Alte Techniken, nachhaltige Stoffe, lokale Kräfte: Das Architekturzentrum Wien widmet der indischen Architektin Anupama Kundoo bis Februar die Ausstellung „Reichtum statt Kapital“. Dabei kann die Arbeit der Bau-Pionierin auch räumlich erlebt werden.
Erst forschen, dann bauen – so lautet einer der Grundsätze von Anupama Kundoo. Die aus Indien stammende Architektin und Bau-Pionierin setzt sich in ihrer Arbeit dafür ein, gängige Techniken und Verfahren des Bauens zu hinterfragen. Muss es immer Stahlbeton sein? Sind traditionelle Arbeitsweisen mitunter besser geeignet, um auf sich verändernde Klimabedingungen zu reagieren? Hat die Normierung wirklich alles besser, günstiger gemacht?
Verlorenes Wissen für die Zukunft erhalten
„Bisher hat jede Generation mehr gewusst als die vor ihr“, erzählt Kundoo. Das sei nicht mehr der Fall: „Heute verschwindet das Wissen vor unseren Augen.“ Als Beispiel nennt sie den Lehmbau, der über Jahrhunderte Standard war. Heute beherrscht diese Technik kaum jemand: „Damit geht wertvolles Wissen verloren. Jeden Tag ein Stück mehr.“
Bei Anupama Kundoo steht daher die Recherche immer an erster Stelle beim Bauen. Da prüft sie Ziegelformen, experimentiert mit Formen, Farben und Materialien. Die Lösungen, nach denen sie sucht, sollen ganzheitlich sein: auf die Bedürfnisse der Bewohner abgestimmt, energietechnisch sinnvoll, lokal und nachhaltig in der Verwendung der Ressourcen.
So hat sie in ihrem „Wall House“ in Südindien eine natürlich belüftete Gewölbedecke entwickelt – lokal gefertigt aus Terrakotta-Kegel und gänzlich ohne Stahl. Oder hat im Sozialen Wohnbau in Auroville tragende Wände aus Stampflehm verbaut.
Rückbesinnung auf den Hausverstand
Anupama Kundoo geht es nicht um einen nostalgischen Blick in eine Vergangenheit, in der vermeintlich alles besser war.

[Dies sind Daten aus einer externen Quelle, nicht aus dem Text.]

(* ===== verification/WinTls.v ===== *)
(** * Thread-specific data on Windows (src/windows/pthread_tls.h)

    The table of keys is an array of destructors that grows by [realloc]; every thread
    has an array of values that grows on its own.  An array is a list, [None] the null
    pointer; an access outside of it faults.  What [realloc] leaves in the new cells is
    arbitrary, a function [junk] of the index. *)

From stdpp Require Import base list.
From Stdlib Require Import ZArith Lia.
From S2P Require Import Prelude Types.

Definition PTHREAD_KEYS_MAX : Z := Z.shiftl 1 20.
Definition PTHREAD_DESTRUCTOR_ITERATIONS : nat := 256.

(** ** Arrays *)

Abbreviation array := (option (list Z)).

Definition aget (a : array) (i : Z) : outcome Z :=
  if i <? 0 then Faults else let* l := deref a in deref (l !! Z.to_nat i).
Definition aset (a : array) (i v : Z) : outcome array :=
  if i <? 0 then Faults
  else
    let* l := deref a in
    let* _ := deref (l !! Z.to_nat i) in
    Ok (Some (<[Z.to_nat i := v]> l)).

(** [realloc(a, n * sizeof(void * ))], which succeeded. *)
Definition realloc (junk : nat -> Z) (a : array) (n : Z) : list Z :=
  let l := default [] a in l ++ map junk (seq (length l) (Z.to_nat n - length l)).

(** [memset(&l[from], 0, (n - from) * sizeof(void * ))] *)
Definition clear_from (from n : Z) (l : list Z) : list Z :=
  take (Z.to_nat from) l ++ replicate (Z.to_nat (n - from)) 0.

(** ** Keys *)

(** [_pthread_key_dest], [_pthread_key_max], [_pthread_key_sch] *)
Record keys := Keys { key_dest : array; key_max : Z; key_sch : Z }.

(** [for (i = from; i < from + n; i++) if (!_pthread_key_dest[i]) ...] *)
Fixpoint find_free (n : nat) (i : Z) (d : array) : outcome (option Z) :=
  match n with
  | O => Ok None
  | S n => let* v := aget d i in if v =? 0 then Ok (Some i) else find_free n (i + 1) d
  end.

(** What is stored for a destructor: 1 stands for none. *)
Definition dest_slot (dest : Z) : Z := if dest =? 0 then 1 else dest.

(** [pthread_key_create]: the status, [*key] and the table.  [ok] says whether [realloc]
    succeeds. *)
Definition pthread_key_create (ok : bool) (junk : nat -> Z) (key : bool) (dest : Z) (s : keys)
  : outcome (Z * option Z * keys) :=
  if negb key then Ok (EINVAL, None, s)
  else
    let* r := find_free (Z.to_nat (key_max s - key_sch s)) (key_sch s) (key_dest s) in
    let* r := (match r with Some i => Ok (Some i) | None => find_free (Z.to_nat (key_sch s)) 0 (key_dest s) end) in
    match r with
    | Some i =>
        let* d := aset (key_dest s) i (dest_slot dest) in
        Ok (0, Some i, Keys d (key_max s) (key_sch s))
    | None =>
        let max := if key_max s =? 0 then 1 else key_max s in
        if max =? PTHREAD_KEYS_MAX then Ok (ENOMEM, None, Keys (key_dest s) max (key_sch s))
        else
          let nmax := if PTHREAD_KEYS_MAX <? max * 2 then PTHREAD_KEYS_MAX else max * 2 in
          if negb ok then Ok (ENOMEM, None, Keys (key_dest s) max (key_sch s))
          else
            let d := clear_from max nmax (realloc junk (key_dest s) nmax) in
            let* d := aset (Some d) max (dest_slot dest) in
            Ok (0, Some max, Keys d nmax (max + 1))
    end.

Definition pthread_key_delete (key : Z) (s : keys) : outcome (Z * keys) :=
  if key_max s <? key then Ok (EINVAL, s)
  else
    match key_dest s with
    | None => Ok (EINVAL, s)
    | Some _ =>
        let* d := aset (key_dest s) key 0 in
        Ok (0, Keys d (key_max s) (if key <? key_sch s then key else key_sch s))
    end.

(** ** Values *)

(** [t->keymax], [t->keyval] *)
Record tls := Tls { keymax : Z; keyval : array }.

Definition pthread_getspecific (key : Z) (t : tls) : outcome Z :=
  if keymax t <=? key then Ok NULL else aget (keyval t) key.

Definition pthread_setspecific (ok : bool) (junk : nat -> Z) (key value : Z) (t : tls)
  : outcome (Z * tls) :=
  let grow :=
    if keymax t <? key then
      let n := (key + 1) * 2 in
      if negb ok then None else Some (Tls n (Some (clear_from (keymax t) n (realloc junk (keyval t) n))))
    else Some t in
  match grow with
  | None => Ok (ENOMEM, t)
  | Some t => let* kv := aset (keyval t) key value in Ok (0, Tls (keymax t) kv)
  end.

(** ** Thread exit *)

Section Cleanup.
(** What calling the destructor [dest] on [val] does to the values of the thread. *)
Context (run : Z -> Z -> tls -> tls).

(** The inner loop of [_pthread_cleanup_dest] from [i] on: the calls made, the flag and the
    values.  [fuel] bounds the turns. *)
Fixpoint cleanup_pass (fuel : nat) (i : Z) (s : keys) (t : tls) : outcome (list (Z * Z) * bool * tls) :=
  if negb (i <? keymax t) then Ok ([], false, t)
  else
    match fuel with
    | O => Blocks
    | S fuel =>
        let* val := aget (keyval t) i in
        if negb (val =? 0) then
          let* d := aget (key_dest s) i in
          if 1 <? d then
            let* kv := aset (keyval t) i NULL in
            let t := run d val (Tls (keymax t) kv) in
            let* (calls, flag, t) := cleanup_pass fuel (i + 1) s t in
            Ok ((d, val) :: calls, true, t)
          else cleanup_pass fuel (i + 1) s t
        else cleanup_pass fuel (i + 1) s t
    end.

Fixpoint cleanup_passes (n fuel : nat) (s : keys) (t : tls) : outcome (list (Z * Z) * tls) :=
  match n with
  | O => Ok ([], t)
  | S n =>
      let* (calls, flag, t) := cleanup_pass fuel 0 s t in
      if negb flag then Ok (calls, t)
      else let* (more, t) := cleanup_passes n fuel s t in Ok (calls ++ more, t)
  end.

Definition _pthread_cleanup_dest (fuel : nat) (s : keys) (t : tls) : outcome (list (Z * Z) * tls) :=
  cleanup_passes PTHREAD_DESTRUCTOR_ITERATIONS fuel s t.
End Cleanup.

(** ** Well-formed tables *)

Definition keys_ok (s : keys) : Prop :=
  match key_dest s with
  | None => key_max s = 0 /\ key_sch s = 0
  | Some d => Z.of_nat (length d) = key_max s /\ 0 < key_max s <= PTHREAD_KEYS_MAX /\ 0 <= key_sch s <= key_max s
  end.

(** The slot of key [k], 0 for a key that is not in the table. *)
Definition slot_of (s : keys) (k : Z) : Z := default 0 (default [] (key_dest s) !! Z.to_nat k).

Definition tls_ok (t : tls) : Prop :=
  match keyval t with None => keymax t = 0 | Some l => Z.of_nat (length l) = keymax t end.

(** ** Lemmas *)

Lemma aget_some l i v : 0 <= i -> l !! Z.to_nat i = Some v -> aget (Some l) i = Ok v.
Proof. intros Hi Hv. unfold aget. rewrite (proj2 (Z.ltb_ge i 0)) by done. simpl. by rewrite Hv. Qed.

Lemma aset_some l i v : 0 <= i < Z.of_nat (length l) -> aset (Some l) i v = Ok (Some (<[Z.to_nat i := v]> l)).
Proof.
  intros Hi. unfold aset. rewrite (proj2 (Z.ltb_ge i 0)) by lia. simpl.
  destruct (lookup_lt_is_Some_2 l (Z.to_nat i)) as [w Hw]; [lia|]. by rewrite Hw.
Qed.

Lemma aset_out l i v : Z.of_nat (length l) <= i -> aset (Some l) i v = Faults.
Proof.
  intros Hi. unfold aset. rewrite (proj2 (Z.ltb_ge i 0)) by lia. simpl.
  by rewrite lookup_ge_None_2 by lia.
Qed.

Lemma find_free_spec n : forall i l, 0 <= i -> i + Z.of_nat n <= Z.of_nat (length l) ->
  exists r, find_free n i (Some l) = Ok r /\
    match r with
    | Some k => i <= k < i + Z.of_nat n /\ l !! Z.to_nat k = Some 0
    | None => forall j, i <= j < i + Z.of_nat n -> exists v, l !! Z.to_nat j = Some v /\ v <> 0
    end.
Proof.
  induction n as [|n IH]; intros i l Hi Hn; cbn [find_free]; [exists None; split; [done|lia]|].
  destruct (lookup_lt_is_Some_2 l (Z.to_nat i)) as [v Hv]; [lia|]. rewrite (aget_some l i v) by done. simpl.
  destruct (Z.eqb_spec v 0) as [->|Hne]; [exists (Some i); split; [done|split; [lia|done]]|].
  destruct (IH (i + 1) l) as (r & E & Hr); [lia|lia|]. exists r. split; [done|]. destruct r as [k|].
  - split; [lia|apply Hr].
  - intros j Hj. destruct (decide (j = i)) as [->|]; [by exists v|]. apply Hr. lia.
Qed.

Es geht um eine Rückbesinnung auf das menschliche Maß, den Hausverstand beim Bauen: „Regulierungen sind eine gute Sache. Wir müssen uns nur fragen, wer heute von ihnen profitiert – der Mensch oder große Firmen?“
Reichtum liegt in den Projekten der Architektin nicht in teuren Oberflächen und perfekten Industrieprodukten, sondern in der neuartigen Verwendung von Materialien, die lokal im Überfluss vorhanden sind. So hat sie etwa für obdachlose Kinder ein Heim in Puducherry gebaut, das aus vor Ort gebrannten Lehmhäusern besteht: Nach dem Bau wurden die Häuser mit Holz gefüllt und von innen gebrannt.
Die Schau im Architekturzentrum gibt noch bis Mitte Februar Einblick in all diese Projekte Kundoos – auch mit Räumen aus Häusern der Architektin, die in der Ausstellungshalle im Museumsquartier nachgebaut wurden. So können Besucher Kundoos Arbeitsweisen sinnlich erfahren.
Ein Nachdenken, das hoffen lässt
Eins zu eins auf österreichische Projekte umsetzen lassen sich die Erkenntnisse und Ansätze der 1967 geborenen Bau-Forscherin freilich nicht. Zu unterschiedlich sind die klimatischen Verhältnisse, der Grad der Standardisierung.
Was die sehenswerte Schau jedoch schafft: Sie regt zum Nachdenken an, animiert dazu, gängige Praktiken in der Bauindustrie zu hinterfragen. Und sie gibt durch diese neue Einfachheit Hoffnung. Darauf, dass die Lösungen für die aktuellen Herausforderungen – beim Bauen und Wohnen – alle schon bereitliegen. Es braucht nur noch den Mut, sie (wieder) aufzugreifen.